Hace más de una década, cerquita de cumplir sesenta años, fue asaltado por una pregunta que, cuando aparece, suele causar sopor: “¿En qué punto de la vida estoy?”. Seguida de la cuestión más importante de todo su existir: ¿acaso la obsesión por el amor y el empeño por construirlo con total belleza y significaciones, todavía estaba indemne, completo? Asimismo, ¿sus capacidades: la de conciencia, la de amar y la de escritor se hallaban en plenitud?

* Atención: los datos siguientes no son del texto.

Lemma parse_double_iff value x : parse_double_field value = Ok x <-> percent_text value x.
Proof.
  unfold parse_double_field, percent_text. rewrite Z.geb_leb. pose proof (decimal_chars_iff 0 value ltac:(done)) as Hd.
  rewrite Z.add_0_l in Hd. split.
  - destruct ((len value =? 0) || (64 <=? len value)) eqn:El; [done|]. bool_hyps.
    destruct (decimal_chars 0 (len value) false value); [|done]. cbn [negb].
    destruct (negb (finite (strtod value)) || _ || _) eqn:Er; [done|]. intros [= <-].
    rewrite !orb_false_iff, negb_false_iff in Er. destruct Er as [[? ?] ?].
    destruct (proj1 Hd eq_refl) as [Hv|(a & b & -> & Ha & Hb & Hn & Hne)].
    + exists value, []. rewrite !app_nil_r, len_nil, <- (strtod_whole value Hv).
      split_and!; try done; [by intros ->|by left].
    + exists a, b. rewrite <- (strtod_point a b Ha Hb). split_and!; try done; [by apply Hn|by right].
  - intros (a & b & Ha & Hb & Hn & Hv & Hl & -> & Hf & H0 & H100).
    assert (Hs : strtod value = nearest (decimal_value (a ++ b)) (10 ^ len b)).
    { destruct Hv as [[-> ->]|[-> _]]; [rewrite app_nil_r; by apply strtod_whole|by apply strtod_point]. }
    assert (value <> []) by (destruct Hv as [[-> _]|[-> _]]; by destruct a).
    assert ((len value =? 0) = false) as -> by (destruct value; [done|rewrite len_cons; pose proof (len_nonneg value); lia]).
    rewrite (proj2 (Z.leb_gt 64 (len value))) by done. cbn [orb]. rewrite (proj2 Hd).
    + cbn [negb]. by rewrite Hs, Hf, H0, H100.
    + destruct Hv as [[-> ->]|[-> Hne]]; [by left|right]. by exists a, b.
Qed.

Lemma total_loop_iff value n r :
  0 <= n <= UINT64_MAX -> total_loop n value = Ok r <->
  Forall digit value /\ r = foldl (fun n c => n * 10 + (c - 48)) n value /\ r <= UINT64_MAX.
Proof.
  revert n. induction value as [|c value IH]; intros n Hn; cbn [total_loop foldl].
  { split; [intros [= <-]; split; [constructor|split; [done|lia]]|by intros (_ & -> & _)]. }
  rewrite list.Forall_cons, <- isdigit_iff. destruct (isdigit c) eqn:Ed; cbn [negb]; [|split; [done|by intros [[? _] _]]].
  apply isdigit_iff in Ed as [Hc1 Hc2]. rewrite Z.gtb_ltb.
  assert (Hgrow : forall v m, Forall digit v -> 0 <= m -> m <= foldl (fun n c => n * 10 + (c - 48)) m v).
  { induction v as [|y v IHv]; intros m Hv Hm; [done|]. apply list.Forall_cons in Hv as [[? ?] Hv]. cbn [foldl].
    etransitivity; [|apply IHv; [done|lia]]. lia. }
  destruct (Z.ltb_spec ((UINT64_MAX - (c - 48)) / 10) n) as [Hlt|Hge].
  - split; [done|]. intros ([_ Hv] & -> & Hmax). exfalso.
    pose proof (Hgrow value (n * 10 + (c - 48)) Hv ltac:(lia)).
    pose proof (Z.mul_succ_div_gt (UINT64_MAX - (c - 48)) 10 ltac:(lia)). lia.
  - pose proof (Z.mul_div_le (UINT64_MAX - (c - 48)) 10 ltac:(lia)). rewrite IH by lia. tauto.
Qed.

Lemma parse_total_iff value n : parse_total_field value = Ok n <-> total_text value n.
Proof.
  unfold parse_total_field, total_text. destruct value as [|c value]; [by split; [|intros (_ & ? & _)]|].
  assert ((len (c :: value) =? 0) = false) as -> by (rewrite len_cons; pose proof (len_nonneg value); lia).
  rewrite (total_loop_iff (c :: value) 0 n) by done. unfold decimal_value. split; [intros (? & ? & ?)|intros (? & _ & ? & ?)]; by split_and!.
Qed.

Este momento de introspección, apunta, resultó “complejo”; porque a esas alturas “sabes que ya viviste más de lo que aún podrás vivir, que has vivido un número de etapas —en mi caso muy diferenciadas entre sí a distintos niveles, que invertiste vida en cumplir y seguir cumpliendo, y que hay distintas cicatrices, experiencias multifacéticas y probablemente contrapuestas”. Fue entonces, en 2007, cuando se planteó construir una trilogía de poemas de amor cada año, reiterando el ejercicio a lo largo de diez, hasta que decidió publicar todo el compendio con la editorial madrileña Huso.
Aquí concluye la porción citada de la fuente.